MOTIFS DE LA DÉCISION :
Sur la recevabilité de l’appel :
Aux termes de l’article R 743-10 du code de l’entrée et du séjour des étrangers et du droit d’asile selon lequel l’ordonnance est susceptible d’appel devant le premier président de la cour d’appel ou son délégué dans les vingt-quatre heures de son prononcé, par l’étranger, par le préfet du département et, à Paris, par le préfet de police, l’appel de M. [N] [I], formé dans le délai prescrit, doit être déclaré recevable.
Sur l’erreur d’appréciation quant à la minorité du retenu :
M. [N] [I] soutient être mineur pour être né le 23 avril 2008. Il soulève ainsi l’illégalité de la mesure de rétention administrative en sa qualité de mineur. Il produit à l’appui de son allégation des conclusions de son avocate produites devant le tribunal correctionnel de Strasbourg, statuant en audience de comparutions immédiates le 23 août 2024, afin de justifier de sa minorité.
Il convient néanmoins de rappeler que ces conclusions n’emportent pas preuve de la minorité de la personne concernée, d’autant plus qu’il n’est produit à leur soutien aucun document de nature à confirmer l’état de minorité de l’intéressé. D’ailleurs, le tribunal correctionnel de Strasbourg a écarté ces conclusions et a retenu sa compétence, estimant que le prévenu était majeur, relevant le fait que celui-ci s’était déjà vu délivrer précédemment deux mesures d’éloignement par deux autres pays en qualité de majeur et qu’une fiche émanant du système d’information Schengen l’a formellement reconnu comme majeur.
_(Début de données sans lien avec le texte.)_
Lemma dialog_panel_found cell rest : panel_of 9 [1; 0; 0]%nat (dialog_page cell rest) = Some [1; 0]%nat.
Proof.
  cbn [panel_of]. change (at_path [1; 0; 0]%nat (dialog_page cell rest)) with (Some (el "h2" [Text (js "Model Information")])).
  cbn [from_option]. change (mentions "file path" (el "h2" [Text (js "Model Information")])) with false. cbv iota.
  cbn [parentElement removelast]. change (at_path [1; 0]%nat (dialog_page cell rest)) with (Some (the_dialog cell)).
  cbn [from_option]. by rewrite dialog_mentions.
Qed.

Lemma dialog_cell_found cell rest : shows_text cell = true -> findModelInfoValueCell (dialog_page cell rest) = Some the_cell.
Proof.
  intros H. unfold findModelInfoValueCell. rewrite dialog_title_found. cbn [mbind option_bind]. rewrite dialog_panel_found.
  cbn [mbind option_bind]. change (at_path [1; 0]%nat (dialog_page cell rest)) with (Some (the_dialog cell)). cbn [mbind option_bind].
  change (label_of (the_dialog cell)) with (Some [1; 0; 0]%nat). cbn [mbind option_bind].
  assert (E : beside 5 ([1; 0] ++ [1; 0; 0])%nat (dialog_page cell rest) = Some the_cell); [|by rewrite E].
  cbn [app beside last parentElement removelast].
  change (at_path [1; 0; 1; 0]%nat (dialog_page cell rest)) with (Some (el "tr" [el "td" [Text (js "Model")]; el "td" cell])).
  cbn [from_option]. unfold shown_siblings. cbn [children length seq List.filter lookup list_lookup from_option is_elem andb Nat.eqb negb textContent].
  unfold shows_text in H. by rewrite H.
Qed.

Lemma trim_shows s c : c ∈ s -> is_ws c = false -> truthy (trim s) = true.
Proof.
  intros Hin Hc. apply truthy_true. intros E. unfold trim in E.
  destruct (trim_end_prefix (trim_start s)) as (w & E1 & Hw). rewrite E in E1. cbn [app] in E1.
  destruct (trim_start_suffix s) as (w' & E2 & Hw'). rewrite E1 in E2. rewrite E2, elem_of_app in Hin.
  rewrite Forall_forall in Hw, Hw'. destruct Hin as [Hin|Hin]; [apply Hw' in Hin|apply Hw in Hin]; congruence.
Qed.


Section Dialog.
Context (show_frac : Q -> jsstring) (htmlLang navLang : jsstring) {C : Collation} (sel : selection).
Context (Hmodels : models sel <> []).

#[local] Abbreviation mount := (mountPicker show_frac htmlLang navLang sel).

(** The elements around the body's children have no class and no identifier. *)
Lemma page_search f cell rest : (forall t cs, f (el t cs) = false) ->
  find_path f (dialog_page cell rest) = cons 1%nat <$> find_children f 0 (the_dialog cell :: rest).
Proof.
  intros Hf. unfold dialog_page. rewrite find_path_elem, Hf. cbn [find_children]. rewrite (find_path_elem f _ _ _ []), Hf.
  cbn [find_children]. rewrite find_path_elem, Hf. cbn [find_children].
  destruct (find_path f (the_dialog cell)); [done|]. by destruct (find_children f 1 rest).
Qed.

Lemma picker_search cell rest : picker_path (dialog_page cell rest) = cons 1%nat <$> find_children is_picker 0 (the_dialog cell :: rest).
Proof. apply page_search. intros t cs. reflexivity. Qed.

Lemma picker_more cell rest x : picker_path (dialog_page cell rest) = None -> find_path is_picker x = None ->
  picker_path (dialog_page cell (rest ++ [x])) = None.
Proof.
  rewrite !picker_search. intros H Hx. destruct (find_children is_picker 0 (the_dialog cell :: rest)) eqn:E; [done|].
  change (the_dialog cell :: rest ++ [x]) with ((the_dialog cell :: rest) ++ [x]). by rewrite find_children_snoc.
Qed.

(** The picker with its options and a status line. *)
Definition picker_with (status : node) : node := fill_options show_frac sel (new_picker sel status).

Lemma picker_shows status : shows_text [picker_with status] = true.
Proof.
  unfold shows_text. apply (trim_shows _ 67%N); [|done]. cbn [fmap list_fmap concat picker_with fill_options new_picker textContent].
  rewrite app_nil_r. rewrite elem_of_app. right. rewrite elem_of_app. left. unfold badge.
  assert (H : forall l : jsstring, existsb (N.eqb 67) l = true -> 67%N ∈ l).
  { intros l H. apply existsb_exists in H as (x & Hx & E). apply N.eqb_eq in E. subst. by apply list_elem_of_In. }
  destruct (localNodeEndpoint sel) as [[|]|]; apply H; vm_compute; reflexivity.
Qed.

Lemma picker_found status rest : picker_path (dialog_page [picker_with status] rest) = Some (the_cell ++ [0%nat]).
Proof. reflexivity. Qed.

Lemma status_found status rest : is_status status = true ->
  find_path is_status (dialog_page [picker_with status] rest) = Some (the_cell ++ [0; 2]%nat).
Proof.
  intros H. rewrite page_search by done. cbn [find_children].
  assert (Ho : Forall (fun c => find_path is_status c = None) (options_of show_frac sel)).
  { unfold options_of. apply Forall_fmap, Forall_forall. intros o _. reflexivity. }
  assert (Hb : find_path is_status (badge sel) = None) by (unfold badge; destruct (localNodeEndpoint sel) as [[|]|]; reflexivity).
  assert (Hp : find_path is_status (picker_with status) = Some [2%nat]).
  { unfold picker_with, new_picker, fill_options. rewrite find_path_elem. change (is_status (Elem _ _ _ _)) with false at 1. cbv iota.
    cbn [find_children]. rewrite find_path_elem. change (is_status (Elem (js "select") _ _ _)) with false. cbv iota.
    rewrite find_children_none by done. rewrite Hb. destruct status; [done|]. by rewrite find_path_elem, H. }
  assert (Hd : find_path is_status (the_dialog [picker_with status]) = Some [1; 0; 1; 0; 2]%nat).
  { unfold the_dialog. do 6 (rewrite ?find_path_elem; cbn [find_children]). rewrite Hp. reflexivity. }
  by rewrite Hd.
Qed.

(** No draft waits for the text area. *)
Lemma restore_same s : (forall d, area_get DRAFT_KEY (drafts s) <> Ret (Some d)) -> restore s = s.
Proof.
  intros H. unfold restore, restoreDraft. destruct (find_path (named ["textarea"]) (tree s)) as [p|] eqn:E.
  - destruct (find_path_spec _ _ _ E) as (x & Hx & Hn). cbn [mbind option_bind]. rewrite Hx. cbn [fmap option_fmap option_map].
    assert (Hs : alter_path (fun n => match n with Elem t a _ cs => Elem t a (match x with Elem _ _ v _ => v | Text _ => [] end) cs | Text _ => n end) p (tree s) = tree s)
      by (apply (alter_path_id _ _ _ x Hx); by destruct x).
    destruct (area_get DRAFT_KEY (drafts s)) as [[d|]|] eqn:Ed; [by destruct (H d)| |]; cbn [from_option];
      (transitivity (Page (tree s) (detached s) (lastReport s) (drafts s)); [f_equal; etransitivity; [|exact Hs]; f_equal|by destruct s]).
  - cbn [mbind option_bind]. destruct (area_get DRAFT_KEY (drafts s)) as [[d|]|] eqn:Ed; [by destruct (H d)| |]; by destruct s.
Qed.

(** The page of the dialog before the first run. *)
Context (cell rest : list node) (report : jsval) (store : area).
Context (Hcell : shows_text cell = true)
  (Hpicker : picker_path (dialog_page cell rest) = None) (Hstatus : find_path is_status (dialog_page cell rest) = None)
  (Hdraft : forall d, area_get DRAFT_KEY store <> Ret (Some d)).

Definition opened : page := Page (dialog_page cell rest) None report store.

(** The dialog is opened when the line of an earlier report is in the body already. *)
Definition reopened (line : node) : page := Page (dialog_page cell (rest ++ [line])) None report store.

(** The first run, once the picker has been made around [status] and the line is gone. *)
Lemma mounting_run s status rest' m m' :
  findModelInfoValueCell (tree s) = Some the_cell ->
  make_picker sel the_cell s = (Page (dialog_page cell rest) (Some (new_picker sel status)) report store, Some the_cell, m') ->
  show_report show_frac htmlLang navLang (Page (dialog_page cell rest) (Some (new_picker sel status)) report store)
    = (Page (dialog_page cell rest') (Some (new_picker sel status)) report store, m) ->
  picker_path (dialog_page cell rest') = None ->
  mount s = (Page (dialog_page [picker_with status] rest') None report store, true).
Proof.
  intros Hc Hk Hr Hp. unfold mountPicker. rewrite Hc, Hk, Hr. destruct (models sel); [done|]. cbn [tree detached lastReport drafts].
  rewrite Hp. cbn [mbind option_bind from_option]. case_bool_decide; [done|]. rewrite restore_same by done. reflexivity.
Qed.

Lemma first_run rest' m : show_report show_frac htmlLang navLang (Page (dialog_page cell rest) (Some (new_picker sel (hidden_status None))) report store)
    = (Page (dialog_page cell rest') (Some (new_picker sel (hidden_status None))) report store, m) ->
  picker_path (dialog_page cell rest') = None ->
  mount opened = (Page (dialog_page [picker_with (hidden_status None)] rest') None report store, true).
Proof.
  apply (mounting_run opened (hidden_status None) rest' m false); [by apply dialog_cell_found|].
  unfold make_picker, opened. cbn [tree detached lastReport drafts]. by rewrite Hpicker, Hstatus.
Qed.

Lemma status_last line : is_status line = true ->
  find_path is_status (dialog_page cell (rest ++ [line])) = Some [1; S (length rest)]%nat.
Proof.
  intros Hl. rewrite page_search in Hstatus |- * by done.
  assert (E : find_children is_status 0 (the_dialog cell :: rest) = None) by (by destruct (find_children _ _ _)).
  change (the_dialog cell :: rest ++ [line]) with ((the_dialog cell :: rest) ++ [line]).
  rewrite (find_children_last is_status 0 _ line E); [done|]. destruct line; [done|]. by rewrite find_path_elem, Hl.
Qed.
Ce moyen n’est donc aucunement étayé et doit donc être rejeté.
Sur l’irrégularité de la requête :
Monsieur [N] [I] fait valoir qu’il appartient au juge judiciaire de vérifier que la personne ayant signé la requête en prolongation était bien compétente pour le faire, donc titulaire d’une délégation de signature, mais également de ce que la mention des empêchements éventuels des autres délégataires de signature figurait bien dans l’acte.
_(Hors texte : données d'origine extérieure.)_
(* ===== verification/AgentState.v ===== *)
(** * The agent workspace (agent-workspace/state.js, app.js, composer.js)

    The shared [state] object, its loaders, and the coordinator: session selection,
    the 2.5 s event poll, turns, approvals.  An asynchronous function is a list of
    steps that runs up to the next request; a request and the body it returns are two
    events, and between them any other event may happen. *)
From Stdlib Require Import Lia ZArith QArith.
From stdpp Require Import base numbers list gmap strings.
From S2P Require Import Prelude JsString JsNumber JsValue Auth.

(** ** Requests *)

Inductive mode : Type := Queue | Steer.

Inductive request : Type :=
| GetSessions
| GetDetails (sessionId : jsstring)
| GetEvents (sessionId : jsstring) (afterSequence : num)
| GetArtifacts (sessionId : jsstring)
| PostTurn (sessionId prompt : jsstring) (m : mode)
| PostControl (sessionId action : jsstring)
| PostApproval (approvalId decision : jsstring)
| GetWorkspaces
| PostWorkspace (path : jsstring) (name : option jsstring) (node : jsval)
| GetModels
| PostSession (workspace : jsval) (model : jsval) (policy : jsstring).

(** What comes back: a response that is not [ok], a JSON body, or an exception (of
    [fetch] or of [resp.json()]). *)
Inductive reply : Type :=
| NotOk
| Body (data : jsval)
| Failed.

(** The address of a request, for [None] when [encodeURIComponent] throws. *)
Section Urls.
Context (show_frac : Q -> jsstring).

Definition session_url (sid rest : jsstring) : option jsstring :=
  (fun e => js "/v1/agents/sessions/" ++ e ++ rest) <$> encodeURIComponent sid.

Definition url (r : request) : option jsstring :=
  match r with
  | GetSessions => Some (js "/v1/agents/sessions?limit=100")
  | GetDetails sid => session_url sid []
  | GetEvents sid a => session_url sid (js "/events?after_sequence=" ++ show_num show_frac a ++ js "&limit=200")
  | GetArtifacts sid => session_url sid (js "/artifacts")
  | PostTurn sid _ Steer => session_url sid (js "/steer")
  | PostTurn sid _ Queue => session_url sid (js "/turns")
  | PostControl sid _ => session_url sid (js "/control")
  | PostApproval a _ => (fun e => js "/v1/agents/approvals/" ++ e) <$> encodeURIComponent a
  | GetWorkspaces | PostWorkspace _ _ _ => Some (js "/v1/fleet/workspaces")
  | GetModels => Some (js "/v1/models")
  | PostSession _ _ _ => Some (js "/v1/agents/sessions")
  end.

End Urls.

(** ** State *)

Record model := Model { m_id : jsval; m_name : jsval }.

Record store := Store {
  allSessions : list jsval;
  activeSessionId : jsval;
  activeSession : jsval;
  events : list jsval;
  artifacts : list jsval;
  eventCursor : num;
  nodes : list jsval;
  workspaces : list jsval;
  activeNodeId : jsval;
  activeWorkspaceId : jsval;
  activeWorkspace : jsval;
  models : list model;
}.

(** [const state = { ... }] *)
Definition store0 : store :=
  Store [] VNull VNull [] [] (num_Z 0) [] [] VNull VNull VNull [].

Definition set_sessions (l : list jsval) (s : store) : store :=
  Store l (activeSessionId s) (activeSession s) (events s) (artifacts s) (eventCursor s) (nodes s)
    (workspaces s) (activeNodeId s) (activeWorkspaceId s) (activeWorkspace s) (models s).
Definition set_active (id sess : jsval) (s : store) : store :=
  Store (allSessions s) id sess (events s) (artifacts s) (eventCursor s) (nodes s)
    (workspaces s) (activeNodeId s) (activeWorkspaceId s) (activeWorkspace s) (models s).
Definition set_events (ev : list jsval) (c : num) (s : store) : store :=
  Store (allSessions s) (activeSessionId s) (activeSession s) ev (artifacts s) c (nodes s)
    (workspaces s) (activeNodeId s) (activeWorkspaceId s) (activeWorkspace s) (models s).
Definition set_artifacts (l : list jsval) (s : store) : store :=
  Store (allSessions s) (activeSessionId s) (activeSession s) (events s) l (eventCursor s) (nodes s)
    (workspaces s) (activeNodeId s) (activeWorkspaceId s) (activeWorkspace s) (models s).
Definition set_fleet (ns ws : list jsval) (nid wid w : jsval) (s : store) : store :=
  Store (allSessions s) (activeSessionId s) (activeSession s) (events s) (artifacts s) (eventCursor s)
    ns ws nid wid w (models s).
Definition set_models (l : list model) (s : store) : store :=
  Store (allSessions s) (activeSessionId s) (activeSession s) (events s) (artifacts s) (eventCursor s)
    (nodes s) (workspaces s) (activeNodeId s) (activeWorkspaceId s) (activeWorkspace s) l.

(** ** What the loaders do with a body *)

(** [Array.isArray(data && data.k) ? data.k : []] *)
Definition list_at (data : jsval) (k : jsstring) : list jsval :=
  if vtruthy data then array_or_nil (prop data k) else [].

(** [e.sequence || 0] as [Math.max] converts it; an exception on [null]. *)
Definition seq_of (e : jsval) : outcome jsstring num :=
  (let* v := get e (js "sequence") in Ret (Number (vor v (VNum (num_Z 0)))))%js.

Fixpoint max_seq (es : list jsval) : outcome jsstring num :=
  match es with
  | [] => Ret NInf
  | e :: r => (let* a := seq_of e in let* b := max_seq r in Ret (num_max a b))%js
  end.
Il résulte des pièces de procédure (arrêté du Préfet du Bas-Rhin du 28 octobre 2024) que M. [G] [W], signataire de la demande de prolongation du placement en rétention administrative du 12 novembre 2024, a régulièrement reçu délégation de signature publiée pour ce faire, la mention d’empêchements éventuels des autres délégataires de signature n’étant pas prévue par les textes.
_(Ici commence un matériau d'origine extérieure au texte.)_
(* ===== verification/AgentInspector.v ===== *)
(** * The inspector of the agent workspace (inspector.js)

    [renderInspector] as a whole: it writes the goal, the plan, the artifacts and the
    metrics one after the other, each into an element that a page may lack, and an exception
    in between leaves the later ones as they were.  The templates are in [AgentViews.v]. *)
From Stdlib Require Import Lia NArith ZArith QArith.
From stdpp Require Import base numbers list gmap strings.
From S2P Require Import Prelude JsString JsNumber JsValue JsJson Html I18n Auth AgentState AgentViews.

Section Inspector.
(** [value.toLocaleString()], [new Date(value).toLocaleString()] with [Date.now()] for a
    missing value, [toUpperCase]. *)
Context (show_frac : Q -> jsstring) (toLocaleString showDate : jsval -> jsstring) (toUpperCase : jsstring -> jsstring).

(** The content of the four elements; [None] for one that the page lacks. *)
Record panels := Panels { goal : option jsstring; plan : option jsstring; arts : option jsstring; metrics : option jsstring }.

Definition nil_value (v : jsval) : bool := match v with VUndef | VNull => true | _ => false end.

(** [activeSession.goal || activeSession.title || '…'] *)
Definition goal_text (sess : jsval) : jsstring :=
  to_str show_frac (vor (prop sess (js "goal")) (vor (prop sess (js "title")) (VStr (js "Kein explizites Ziel hinterlegt")))).

(** The plan; a step that is [null] has no properties. *)
Definition plan_html (sess : jsval) : outcome jsstring jsstring :=
  if existsb nil_value (plan_of sess) then Throw (js "TypeError") else Ret (fill (plan_pieces show_frac sess)).

Definition artifact_html (art : jsval) : outcome jsstring jsstring :=
  if nil_value art then Throw (js "TypeError")
  else match encodeURIComponent (to_str show_frac (prop art (js "ref_id"))) with
       | Some ref => Ret (fill (artifact_pieces show_frac ref art))
       | None => Throw (js "URIError")
       end.

Definition artifacts_html (l : list jsval) : outcome jsstring jsstring :=
  match l with [] => Ret (fill no_artifacts) | _ => render_all artifact_html l end.

(** [(activeSession.usage && activeSession.usage.total_tokens) || activeSession.tokens_used || 0] *)
Definition tokens_of (sess : jsval) : jsval :=
  let usage := prop sess (js "usage") in
  vor (if vtruthy usage then prop usage (js "total_tokens") else usage) (vor (prop sess (js "tokens_used")) (VNum (num_Z 0))).

Definition metrics_html (sess : jsval) : outcome jsstring jsstring :=
  match string_of (vor (prop sess (js "status")) (VStr (js "READY"))) with
  | Ret status => Ret (fill (metrics_pieces (toLocaleString (tokens_of sess)) (toUpperCase status) (showDate (prop sess (js "created_at")))))
  | Throw e => Throw e
  end.

(** An element is written, unless it is missing; the code for a missing one does not run. *)
Definition write (html : outcome jsstring jsstring) (el : option jsstring) : outcome jsstring (option jsstring) :=
  match el with
  | None => Ret None
  | Some _ => match html with Ret h => Ret (Some h) | Throw e => Throw e end
  end.

(** [renderInspector()]: the elements, and the exception that ended it. *)
Definition renderInspector (activeSession : jsval) (artifacts : list jsval) (p : panels) : panels * option jsstring :=
  if negb (vtruthy activeSession) then (p, None)
  else
    let p1 := Panels ((fun _ => goal_text activeSession) <$> goal p) (plan p) (arts p) (metrics p) in
    match write (plan_html activeSession) (plan p1) with
    | Throw e => (p1, Some e)
    | Ret h =>
        let p2 := Panels (goal p1) h (arts p1) (metrics p1) in
        match write (artifacts_html artifacts) (arts p2) with
        | Throw e => (p2, Some e)
        | Ret h =>
            let p3 := Panels (goal p2) (plan p2) h (metrics p2) in
            match write (metrics_html activeSession) (metrics p3) with
            | Throw e => (p3, Some e)
            | Ret h => (Panels (goal p3) (plan p3) (arts p3) h, None)
            end
        end
    end.

(** ** What it shows *)

Definition encodes (art : jsval) : bool :=
  negb (nil_value art) && match encodeURIComponent (to_str show_frac (prop art (js "ref_id"))) with Some _ => true | None => false end.

Lemma artifacts_ret l : forallb encodes l = true ->
  artifacts_html l = Ret (match l with [] => fill no_artifacts | _ =>
    concat ((fun a => fill (artifact_pieces show_frac (default [] (encodeURIComponent (to_str show_frac (prop a (js "ref_id"))))) a)) <$> l) end).
Proof.
  intros H. unfold artifacts_html. destruct l as [|a l]; [done|]. revert H. generalize (a :: l) as k. intros k H.
  induction k as [|x k IH]; [done|]. cbn [forallb] in H. apply andb_true_iff in H as [Hx Hk]. cbn [render_all fmap list_fmap concat].
  unfold encodes in Hx. apply andb_true_iff in Hx as [Hn He]. apply negb_true_iff in Hn. unfold artifact_html at 1. rewrite Hn.
  destruct (encodeURIComponent _) as [ref|]; [|done]. cbn. by rewrite (IH Hk).
Qed.

(** A session whose plan has no empty step and whose status is a text is shown completely:
    goal, plan, every artifact in order and the metrics, in each element the page has; and
    what was shown before has no influence. *)
Theorem inspector_shows_the_session sess artifacts p :
  vtruthy sess = true -> existsb nil_value (plan_of sess) = false -> forallb encodes artifacts = true ->
  is_string (vor (prop sess (js "status")) (VStr (js "READY"))) = true ->
  exists h1 h2 h3, plan_html sess = Ret h1 /\ artifacts_html artifacts = Ret h2 /\ metrics_html sess = Ret h3 /\
  renderInspector sess artifacts p
  = (Panels ((fun _ => goal_text sess) <$> goal p) ((fun _ => h1) <$> plan p) ((fun _ => h2) <$> arts p) ((fun _ => h3) <$> metrics p), None).
Proof.
  intros Ht Hp Ha Hs. assert (E1 : plan_html sess = Ret (fill (plan_pieces show_frac sess))) by (unfold plan_html; by rewrite Hp).
  pose proof (artifacts_ret artifacts Ha) as E2.
  assert (E3 : exists h3, metrics_html sess = Ret h3).
  { unfold metrics_html. destruct (vor (prop sess (js "status")) _); try done. by eexists. }
  destruct E3 as [h3 E3]. do 3 eexists. split_and!; [exact E1|exact E2|exact E3|].
  unfold renderInspector. rewrite Ht, E1, E2, E3. cbn [negb goal plan arts metrics].
  destruct p as [[|] [|] [|] [|]]; reflexivity.
Qed.

(** An exception leaves everything after it as the previous session had it: an artifact
    that cannot be shown keeps the artifacts and the metrics of the session before. *)
Theorem failed_artifact_keeps_the_old_metrics sess artifacts p :
  vtruthy sess = true -> existsb nil_value (plan_of sess) = false -> arts p <> None -> existsb nil_value artifacts = true ->
  exists e, let '(p', err) := renderInspector sess artifacts p in
    err = Some e /\ arts p' = arts p /\ metrics p' = metrics p /\ goal p' = (fun _ => goal_text sess) <$> goal p.
Proof.
  intros Ht Hp Hel Ha. assert (E1 : plan_html sess = Ret (fill (plan_pieces show_frac sess))) by (unfold plan_html; by rewrite Hp).
  assert (E2 : exists e, artifacts_html artifacts = Throw e).
  { unfold artifacts_html. destruct artifacts as [|a l]; [done|]. revert Ha. generalize (a :: l) as k. intros k.
    induction k as [|x k IH]; [done|]. cbn [existsb render_all]. unfold artifact_html at 1. destruct (nil_value x); [by eexists|].
    intros Hk. destruct (IH Hk) as [e He]. destruct (encodeURIComponent _); [|by eexists]. cbn. rewrite He. by eexists. }
  destruct E2 as [e E2]. exists e. unfold renderInspector. rewrite Ht, E1, E2. cbn [negb goal plan arts metrics].
  destruct p as [g pl [ar|] me]; [|done]. cbn [write plan arts goal metrics]. by destruct pl.
Qed.

(** ** Markup *)

Lemma pct_quiet c : 34%N ∉ pct c.
Proof.
  assert (H : forall d, 34%N <> hex_upper d) by (intros d; unfold hex_upper; destruct (d <? 10)%N; lia).
  unfold pct. rewrite !not_elem_of_cons. split_and!; [done|apply H..|apply not_elem_of_nil].
Qed.

Lemma encoded_quiet s e : encodeURIComponent s = Some e -> 34%N ∉ e.
Proof.
  revert e. remember (length s) as n eqn:En. revert s En. induction n as [n IH] using lt_wf_ind. intros [|c r] -> e; cbn [encodeURIComponent].
  { intros [= <-]. apply not_elem_of_nil. }
  assert (Hr : forall e, encodeURIComponent r = Some e -> 34%N ∉ e) by (intros e'; apply (IH (length r)); cbn; auto; lia).
  pose proof pct_quiet as Hpct.
  destruct (c <? 128)%N.
  { destruct (encodeURIComponent r) as [t|]; [|done]. intros <-%(inj Some). rewrite elem_of_app. intros [H|H]; [|by apply (Hr t)].
    destruct (uri_unreserved c) eqn:E; [|by apply Hpct in H]. apply list_elem_of_singleton in H. subst. done. }
  destruct (c <? 2048)%N.
  { destruct (encodeURIComponent r) as [t|]; [|done]. intros <-%(inj Some). rewrite !elem_of_app. intros [H|[H|H]]; [by apply Hpct in H..|by apply (Hr t)]. }
  destruct (high_surrogate c).
  - destruct r as [|d r']; [done|]. destruct (low_surrogate d); [|done].
    destruct (encodeURIComponent r') as [t|] eqn:Et; [|done]. intros <-%(inj Some). rewrite !elem_of_app.
    intros [H|[H|[H|[H|H]]]]; [by apply Hpct in H..|]. apply (IH (length r') ltac:(cbn; lia) r' eq_refl t Et H).
  - destruct (low_surrogate c); [done|]. destruct (encodeURIComponent r) as [t|]; [|done]. intros <-%(inj Some). rewrite !elem_of_app.
    intros [H|[H|[H|H]]]; [by apply Hpct in H..|by apply (Hr t)].
Qed.

Lemma ret_inj {E A} (x y : A) : @Ret E A x = Ret y -> x = y.
Proof. congruence. Qed.

(** Names and references of artifacts cannot change the markup of their entries: it is the
    same for all artifacts, and leaves the following entry outside of tags. *)
Theorem artifact_markup a a' ha ha' : artifact_html a = Ret ha -> artifact_html a' = Ret ha' ->
  skeleton InText ha = skeleton InText ha' /\ scan InText ha = InText.
Proof.
  assert (G : forall a h, artifact_html a = Ret h -> skeleton InText h = skeleton InText (fill (blank <$> artifact_pieces show_frac [] VNull)) /\ scan InText h = InText).
  { intros x h. unfold artifact_html. destruct (nil_value x); [done|]. destruct (encodeURIComponent _) as [ref|] eqn:E; [|done].
    intros <-%ret_inj. assert (Hh : holes_ok InText (artifact_pieces show_frac ref x)).
    { unfold artifact_pieces. template_ok; first [apply esc_quiet; by auto|exact (encoded_quiet _ _ E)]. }
    destruct (fill_skeleton _ _ Hh) as [-> ->]. done. }
  intros H H'. destruct (G _ _ H) as [-> ->]. by destruct (G _ _ H') as [-> _].
Qed.

End Inspector.

(** ** Concrete sessions *)

Definition sample_session : jsval :=
  VObj [(js "title", VStr (js "Build")); (js "status", VStr (js "running"));
        (js "plan", VArr [VObj [(js "title", VStr (js "compile")); (js "completed", VBool true)]; VStr (js "test")])].
Definition sample_artifact : jsval := VObj [(js "ref_id", VStr (js "a/1")); (js "name", VStr (jsq "`><b>"))].

Lemma inspector_shows_the_session_witness :
  exists h1 h2 h3, plan_html frac0 sample_session = Ret h1 /\ artifacts_html frac0 [sample_artifact] = Ret h2 /\
  metrics_html (fun _ => []) (fun _ => []) id sample_session = Ret h3 /\
  renderInspector frac0 (fun _ => []) (fun _ => []) id sample_session [sample_artifact] (Panels (Some []) (Some []) None (Some []))
  = (Panels (Some (js "Build")) (Some h1) None (Some h3), None).
Proof. apply (inspector_shows_the_session frac0 (fun _ => []) (fun _ => []) id sample_session [sample_artifact]); vm_compute; reflexivity. Defined.

Lemma failed_artifact_keeps_the_old_metrics_witness :
  exists e, let '(p', err) := renderInspector frac0 (fun _ => []) (fun _ => []) id sample_session [VNull]
      (Panels (Some []) (Some []) (Some (js "old")) (Some (js "old"))) in
    err = Some e /\ arts p' = Some (js "old") /\ metrics p' = Some (js "old") /\ goal p' = Some (js "Build").
Proof.
  apply (failed_artifact_keeps_the_old_metrics frac0 (fun _ => []) (fun _ => []) id sample_session [VNull]
    (Panels (Some []) (Some []) (Some (js "old")) (Some (js "old")))); done.
Defined.

Lemma artifact_markup_witness : exists h h', artifact_html frac0 sample_artifact = Ret h /\
  artifact_html frac0 (VObj [(js "ref_id", VStr (js "b"))]) = Ret h' /\ skeleton InText h = skeleton InText h'.
Proof.
  eexists _, _. split; [reflexivity|]. split; [reflexivity|].
  exact (proj1 (artifact_markup frac0 sample_artifact (VObj [(js "ref_id", VStr (js "b"))]) _ _ eq_refl eq_refl)).
Defined.

(** The status of a session is inserted as HTML, in upper case. *)
Example session_status_is_html :
  let sess := VObj [(js "status", VStr (js "<IMG SRC=X>"))] in
  match metrics_html (fun _ => []) (fun _ => []) id sess with
  | Ret h => includes (js "<IMG SRC=X>") (skeleton InText h)
  | Throw _ => false
  end = true.
Proof. vm_compute. reflexivity. Qed.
De surcroît, la signature du délégataire emporte preuve d’indisponibilité des signataires de premier rang.
Sur le défaut de diligences de l’Administration envers les autorités consulaires:
Aux termes de l’article L 741-3 du CESEDA, « un étranger ne peut être placé ou maintenu en rétention que pour le temps strictement nécessaire à son départ. L’administration exerce toute diligence à cet effet ».
En l’espèce, l’administration justifie avoir saisi les autorités consulaires marocaines le 20 octobre 2024, soit préalablement avant son placement en rétention administrative.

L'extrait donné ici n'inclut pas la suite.